Tamir Rice’s mother, Samaria Rice, is probably reeling in pain after hearing the latest decision in the case of the 12-year-old boy’s fatal shooting by Cleveland police. Ohio’s 8th District Court of Appeals has stated its support of a judge rejecting affidavits from an activist group to charge the two cops involved with Rice’s death for murder.
The activists, also known as the Cleveland 8, sent affidavits directly to Municipal Judge Ronald Adrine with the footage of Rice being killed in a field outside of a local recreational center. The group hoped that Adrine would find probable cause to file charges against Timothy Loehmann and Frank Garmback, the two cops who responded to a 911 call about Rice and later shot him to death.
However, although the judge found that there was enough evidence to charge Loehmann with murder and he and his partner, Garmback, of misdemeanors, Adrine balked at charging the police officers himself. Instead, the judge deferred the motion to county prosecutors. Prosecutors maintain that a grand jury will make the final decision on whether or not the charges will be filed.

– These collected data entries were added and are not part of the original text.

Fixpoint height_loop (n : nat) (kMaxHeight_ : nat) (kScaledInverseBranching_ : Z) (height : nat) (seed_ : Z) : nat * Z :=
  match n with
  | O => (height, seed_)
  | S n =>
      if (height <? kMaxHeight_)%nat && (height <? kMaxPossibleHeight)%nat then
        let seed_ := Random_Next seed_ in
        if seed_ <? kScaledInverseBranching_ then height_loop n kMaxHeight_ kScaledInverseBranching_ (S height) seed_
        else (height, seed_)
      else (height, seed_)
  end.

(** ** The list *)

(** A splice: [None] is an entry never written. *)
Record Splice : Type := mkSplice { height_ : nat; prev_ : list (option (option loc)); next_s : list (option (option loc)) }.

(** The constant fields of the list. *)
Record InlineSkipList : Type := mkList {
  kMaxHeight_ : nat; kBranching_ : Z; kScaledInverseBranching_ : Z; head_ : loc
}.

Definition read_at (a : list (option (option loc))) (i : nat) : prog (option loc) :=
  match a !! i with None => Fail EBounds | Some None => Fail EUninit | Some (Some p) => Ret p end.

Definition put (i : nat) (p : option loc) (a : list (option (option loc))) : prog (list (option (option loc))) :=
  if (i <? length a)%nat then Ret (<[i := Some p]> a) else Fail EBounds.

Definition not_null (p : option loc) : prog loc :=
  match p with None => Fail ENull | Some x => Ret x end.

Local Open Scope prog_scope.

Section list.
Context {cmp : Comparator} (this : InlineSkipList).

Definition is_head (p : option loc) : bool := bool_decide (p = Some (head_ this)).

Definition KeyIsAfterNode (key : list Z) (n : option loc) : prog bool :=
  passert (negb (is_head n)) ;;;
  match n with
  | None => Ret false
  | Some n => k <- do (Key n) ;; Ret (bool_decide (ucmp k key = Lt))
  end.

(** [PREFETCH(next->Next(level))] loads the pointer it passes on. *)
Definition prefetch (next : option loc) (level : nat) : prog unit :=
  match next with None => Ret tt | Some y => do (Next y level) ;;; Ret tt end.

(** [assert(x == head_ || next == nullptr || KeyIsAfterNode(next->Key(), x))]. *)
Definition assert_sorted (x : loc) (next : option loc) : prog unit :=
  if is_head (Some x) then Ret tt else
  match next with
  | None => Ret tt
  | Some y => k <- do (Key y) ;; b <- KeyIsAfterNode k (Some x) ;; passert b
  end.

(** [assert(x == head_ || KeyIsAfterNode(key, x))]. *)
Definition assert_after (key : list Z) (x : loc) : prog unit :=
  if is_head (Some x) then Ret tt else b <- KeyIsAfterNode key (Some x) ;; passert b.

(** ** Searches *)

Fixpoint greater_loop (fuel : nat) (key : list Z) (x : loc) (level : nat) (last_bigger : option loc) : prog (option loc) :=
  match fuel with
  | O => Fail EFuel
  | S fuel =>
      next <- do (Next x level) ;;
      prefetch next level ;;;
      assert_sorted x next ;;;
      assert_after key x ;;;
      cmp <- match next with
             | None => Ret Gt
             | Some y => if bool_decide (next = last_bigger) then Ret Gt else k <- do (Key y) ;; Ret (ucmp k key)
             end ;;
      match cmp, level with
      | Eq, _ | Gt, O => Ret next
      | Lt, _ => x <- not_null next ;; greater_loop fuel key x level last_bigger
      | Gt, S level => greater_loop fuel key x level next
      end
  end.

Definition FindGreaterOrEqual (fuel : nat) (key : list Z) : prog (option loc) :=
  max_height <- do GetMaxHeight ;;
  greater_loop fuel key (head_ this) (max_height - 1) None.

(** [FindLessThan] with [prev == nullptr], as all its callers pass it. *)
Fixpoint less_loop (fuel : nat) (key : list Z) (x : loc) (level bottom_level : nat) (last_not_after : option loc) : prog loc :=
  match fuel with
  | O => Fail EFuel
  | S fuel =>
      next <- do (Next x level) ;;
      prefetch next level ;;;
      assert_sorted x next ;;;
      assert_after key x ;;;
      after <- (if bool_decide (next = last_not_after) then Ret false else KeyIsAfterNode key next) ;;
      if after : bool then x <- not_null next ;; less_loop fuel key x level bottom_level last_not_after
      else if (level =? bottom_level)%nat then Ret x
      else less_loop fuel key x (level - 1) bottom_level next
  end.

Definition FindLessThan_from (fuel : nat) (key : list Z) (root : loc) (top_level bottom_level : nat) : prog loc :=
  passert (bottom_level <? top_level)%nat ;;;
  less_loop fuel key root (top_level - 1) bottom_level None.

Definition FindLessThan (fuel : nat) (key : list Z) : prog loc :=
  max_height <- do GetMaxHeight ;;
  FindLessThan_from fuel key (head_ this) max_height 0.

Fixpoint find_last_loop (fuel : nat) (x : loc) (level : nat) : prog loc :=
  match fuel with
  | O => Fail EFuel
  | S fuel =>
      next <- do (Next x level) ;;
      match next, level with
      | None, O => Ret x
      | None, S level => find_last_loop fuel x level
      | Some y, _ => find_last_loop fuel y level
      end
  end.

Definition FindLast (fuel : nat) : prog loc :=
  max_height <- do GetMaxHeight ;;
  find_last_loop fuel (head_ this) (max_height - 1).

Definition Contains (fuel : nat) (key : list Z) : prog bool :=
  x <- FindGreaterOrEqual fuel key ;;
  match x with
  | None => Ret false
  | Some x => k <- do (Key x) ;; Ret (bool_decide (ucmp key k = Eq))
  end.

Fixpoint count_loop (fuel : nat) (key : list Z) (x : loc) (level : nat) (count : Z) : prog Z :=
  match fuel with
  | O => Fail EFuel
  | S fuel =>
      (if is_head (Some x) then Ret tt else k <- do (Key x) ;; passert (bool_decide (ucmp k key = Lt))) ;;;
      next <- do (Next x level) ;;
      prefetch next level ;;;
      bigger <- match next with
                | None => Ret true
                | Some y => k <- do (Key y) ;; Ret (bool_decide (ucmp k key <> Lt))
                end ;;
      match bigger, level with
      | true, O => Ret count
      | true, S level => count_loop fuel key x level (wmul 64 count (kBranching_ this))
      | false, _ => x <- not_null next ;; count_loop fuel key x level (wadd 64 count 1)
      end
  end.

Definition EstimateCount (fuel : nat) (key : list Z) : prog Z :=
  max_height <- do GetMaxHeight ;;
  count_loop fuel key (head_ this) (max_height - 1) 0.

(** ** Insertion *)

Fixpoint FindSpliceForLevel (prefetch_before : bool) (fuel : nat) (key : list Z) (before : loc) (after : option loc)
  (level : nat) : prog (loc * option loc) :=
  match fuel with
  | O => Fail EFuel
  | S fuel =>
      next <- do (Next before level) ;;
      prefetch next level ;;;
      (if prefetch_before && (0 <? level)%nat then prefetch next (level - 1) else Ret tt) ;;;
      assert_sorted before next ;;;
      assert_after key before ;;;
      found <- (if bool_decide (next = after) then Ret true else b <- KeyIsAfterNode key next ;; Ret (negb b)) ;;
      if found : bool then Ret (before, next)
      else before <- not_null next ;; FindSpliceForLevel prefetch_before fuel key before after level
  end.

(** [*out_prev] and [*out_next], which are always entries of a splice. *)
Definition put_level (i : nat) (r : loc * option loc) (splice : Splice) : prog Splice :=
  prev <- put i (Some r.1) (prev_ splice) ;;
  next <- put i r.2 (next_s splice) ;;
  Ret (mkSplice (height_ splice) prev next).

Fixpoint recompute_loop (fuel : nat) (key : list Z) (n : nat) (splice : Splice) : prog Splice :=
  match n with
  | O => Ret splice
  | S i =>
      before <- read_at (prev_ splice) (i + 1) ;;
      before <- not_null before ;;
      after <- read_at (next_s splice) (i + 1) ;;
      r <- FindSpliceForLevel true fuel key before after i ;;
      splice <- put_level i r splice ;;
      recompute_loop fuel key i splice
  end.

Definition RecomputeSpliceLevels (fuel : nat) (key : list Z) (splice : Splice) (recompute_level : nat) : prog Splice :=
  passert (0 <? recompute_level)%nat ;;;
  passert (recompute_level <=? height_ splice)%nat ;;;
  recompute_loop fuel key recompute_level splice.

In June, the Cleveland 8 approached Adrine after unearthing an obscure state law allowing citizens to bypass prosecutors and file affidavits with judges when they believe a crime has been committed. The group has since made another appeal with a higher court, the Cuyahoga County Court of Appeals, to push lower courts into putting out the arrest warrants.
Mike Nelson, an attorney from the NAACP spoke on behalf of the Cleveland 8 detailing their appeals process and stating that had the plaintiffs are getting special treatment for their status as police officers.
“Any regular citizen would have been charged by now,” Nelson said.